--- START ---

(** The members the provider last answered. *)
Fixpoint last_members (events : list (ListenerEvent * (Raft -> Raft))) (ids : gset NodeId) : gset NodeId :=
  match events with
  | [] => ids
  | (EvUpdate (Ok update), _) :: events => last_members events (dom update)
  | (EvUpdate (Err _), _) :: events | (EvCancelled, _) :: events => last_members events ids
  end.

(** What openraft makes of the listener's requests when it accepts them all, and
    when nobody else changes its members. *)
Lemma listener_run_members id events l raft (members_of : Raft -> gmap NodeId BasicNode * gset NodeId) :
  (forall c r, members_of (request_change c r) = asked c (members_of r)) ->
  Forall (fun ev => (exists r, fst ev = EvUpdate r) /\ forall r, members_of (snd ev r) = members_of r) events ->
  let '(_, (raft', requests)) := listener_run id events l raft in
  members_of raft' = asked_all requests (members_of raft).
Proof.
  intros Haccept Hev. revert l raft. induction Hev as [|[ev elect] events [[r Hr] Hl] _ IH]; intros l raft; [done|].
  cbn in Hr, Hl. subst ev. cbn [listener_run]. destruct (running l); [|done].
  destruct r as [update|e]; cbn [listener_step].
  - unfold listener_update. set (requests := if _ && _ then _ else []). cbn zeta.
    specialize (IH (mkListener (if negb (bool_decide (dom (basic_node <$> update) = prev_members l))
      then dom (basic_node <$> update) else prev_members l) (running l))
      (foldl (fun raft c => request_change c raft) (elect raft) requests)).
    destruct (listener_run id events _ _) as [l' [raft' requests']]. rewrite IH. unfold asked_all. rewrite foldl_app. f_equal.
    rewrite <-(Hl raft). generalize (elect raft). clear -Haccept.
    induction requests as [|c cs IHc]; intros r; [done|]. cbn [foldl]. by rewrite IHc, Haccept.
  - specialize (IH l (elect raft)). destruct (listener_run id events l (elect raft)) as [l' [raft' requests']].
    by rewrite IH, Hl.
Qed.

(** C22: A leader asks for its provider's members: over any sequence of answers and
    errors of the provider during which the node leads, the changes it asks for are
    those that turn a cluster of the initial members, all voters, into a cluster of
    the members last answered, all voters, with no other node left in it.  So if
    openraft accepts each of them, and nobody else changes its members, its members
    are those last answered; a change it refuses is not asked for again, as
    [membership_change_lost] says. *)
Theorem listener_tracks_provider (id : NodeId) (events : list (ListenerEvent * (Raft -> Raft)))
    (prev : gset NodeId) (raft : Raft) (cluster : gmap NodeId BasicNode * gset NodeId)
    (Hleads : Forall (fun ev => (exists r, fst ev = EvUpdate r) /\ forall raft, current_leader (snd ev raft) = Some id) events)
    (Hstart : cluster_of prev cluster) :
  let '(l, (raft', requests)) := listener_run id events (mkListener prev true) raft in
  l = mkListener (last_members events prev) true /\
  cluster_of (last_members events prev) (asked_all requests cluster) /\
  forall members_of : Raft -> gmap NodeId BasicNode * gset NodeId,
    (forall c r, members_of (request_change c r) = asked c (members_of r)) ->
    Forall (fun ev => forall r, members_of (snd ev r) = members_of r) events -> members_of raft = cluster ->
    cluster_of (last_members events prev) (members_of raft').
Proof.
  assert (let '(l, (_, requests)) := listener_run id events (mkListener prev true) raft in
    l = mkListener (last_members events prev) true /\
    cluster_of (last_members events prev) (asked_all requests cluster)) as Hasked.
  { revert prev raft cluster Hstart. induction Hleads as [|[ev elect] events [[r Hr] Hl] _ IH]; intros prev raft cluster Hstart;
      [done|]. cbn in Hr, Hl. subst ev. cbn [listener_run running last_members].
    destruct r as [update|e]; cbn [listener_step prev_members running].
    - pose proof (update_asked id update prev (elect raft) cluster (Hl raft) Hstart) as Hu.
      destruct (listener_update id update prev (elect raft)) as [prev' [raft' requests]]. destruct Hu as [-> Hu].
      specialize (IH (dom update) raft' (asked_all requests cluster) Hu).
      destruct (listener_run id events _ raft') as [l [raft2 requests']]. destruct IH as [-> Hc]. split; [done|].
      unfold asked_all in *. by rewrite foldl_app.
    - specialize (IH prev (elect raft) cluster Hstart).
      by destruct (listener_run id events _ (elect raft)) as [l [raft2 requests']]. }
  pose proof (listener_run_members id events (mkListener prev true) raft) as Hmembers.
  destruct (listener_run id events (mkListener prev true) raft) as [l [raft' requests]]. destruct Hasked as [-> Hasked].
  split_and!; [done|done|]. intros members_of Haccept Hquiet <-. rewrite (Hmembers members_of Haccept); [done|].
  rewrite Forall_forall in Hleads. rewrite Forall_forall in Hquiet. apply Forall_forall. intros ev Hin.
  split; [by apply Hleads|by apply Hquiet].
Qed.

Lemma update_same id update raft : listener_update id update (dom update) raft = (dom update, (raft, [])).
Proof. unfold listener_update. rewrite dom_fmap_L, bool_decide_true by done. done. Qed.

Lemma listener_settled id events ids run raft :
  Forall (fun ev => forall update, fst ev = EvUpdate (Ok update) -> dom update = ids) events ->
  snd (snd (listener_run id events (mkListener ids run) raft)) = [].
Proof.
  intros Hev. revert run raft. induction Hev as [|[ev elect] events He _ IH]; intros run raft; [done|].
  cbn [listener_run running]. destruct run; [|done]. cbn in He. destruct ev as [|[update|e]]; cbn [listener_step].
  - cbn [prev_members]. specialize (IH false (shutdown (elect raft))).
    by destruct (listener_run id events _ _) as [? [? ?]].
  - cbn [prev_members running]. rewrite <-(He update eq_refl), update_same, (He update eq_refl).
    specialize (IH true (elect raft)).
    by destruct (listener_run id events _ _) as [? [? ?]].
  - specialize (IH true (elect raft)). by destruct (listener_run id events _ _) as [? [? ?]].
Qed.

(** A change of members is asked for once or never.  When the provider answers
    new members and goes on answering the same ids, all that is ever asked is what
    is asked in the first round, whether openraft refused it or not and whatever
    addresses the members move to; and when the node does not lead in that round,
    nothing is asked at all, even if it leads later. *)
Theorem membership_change_lost (id : NodeId) (update : Members) (elect : Raft -> Raft)
    (events : list (ListenerEvent * (Raft -> Raft))) (prev : gset NodeId) (raft : Raft)
    (Hsame : Forall (fun ev => forall update', fst ev = EvUpdate (Ok update') -> dom update' = dom update) events) :
  let requests := snd (snd (listener_run id ((EvUpdate (Ok update), elect) :: events) (mkListener prev true) raft)) in
  requests = snd (snd (listener_update id update prev (elect raft))) /\
  (current_leader (elect raft) <> Some id -> requests = []).
Proof.
  cbn [listener_run running listener_step prev_members].
  assert (fst (listener_update id update prev (elect raft)) = dom update) as Hprev.
  { unfold listener_update. rewrite dom_fmap_L. cbn [fst]. by case_bool_decide. }
  destruct (listener_update id update prev (elect raft)) as [prev' [raft' requests]] eqn:Hu. cbn [fst snd] in *. subst prev'.
  pose proof (listener_settled id events (dom update) true raft' Hsame) as Hs.
  destruct (listener_run id events _ raft') as [l [raft2 requests']]. cbn [snd] in *. subst requests'.
  rewrite app_nil_r. split; [done|]. intros Hl. unfold listener_update in Hu.
  rewrite (bool_decide_false (current_leader _ = _)), andb_false_r in Hu by done. by injection Hu as _ _ <-.
Qed.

--- END ---

* **EXERCISE DESCRIPTION**:
Among the entries above, locate the lines containing "induction requests as" and "[membership_change_lost] says. *)", and transcribe exactly those two lines and all lines between.

* **TASK RESULT**:
    induction requests as [|c cs IHc]; intros r; [done|]. cbn [foldl]. by rewrite IHc, Haccept.
  - specialize (IH l (elect raft)). destruct (listener_run id events l (elect raft)) as [l' [raft' requests']].
    by rewrite IH, Hl.
Qed.

(** C22: A leader asks for its provider's members: over any sequence of answers and
    errors of the provider during which the node leads, the changes it asks for are
    those that turn a cluster of the initial members, all voters, into a cluster of
    the members last answered, all voters, with no other node left in it.  So if
    openraft accepts each of them, and nobody else changes its members, its members
    are those last answered; a change it refuses is not asked for again, as
    [membership_change_lost] says. *)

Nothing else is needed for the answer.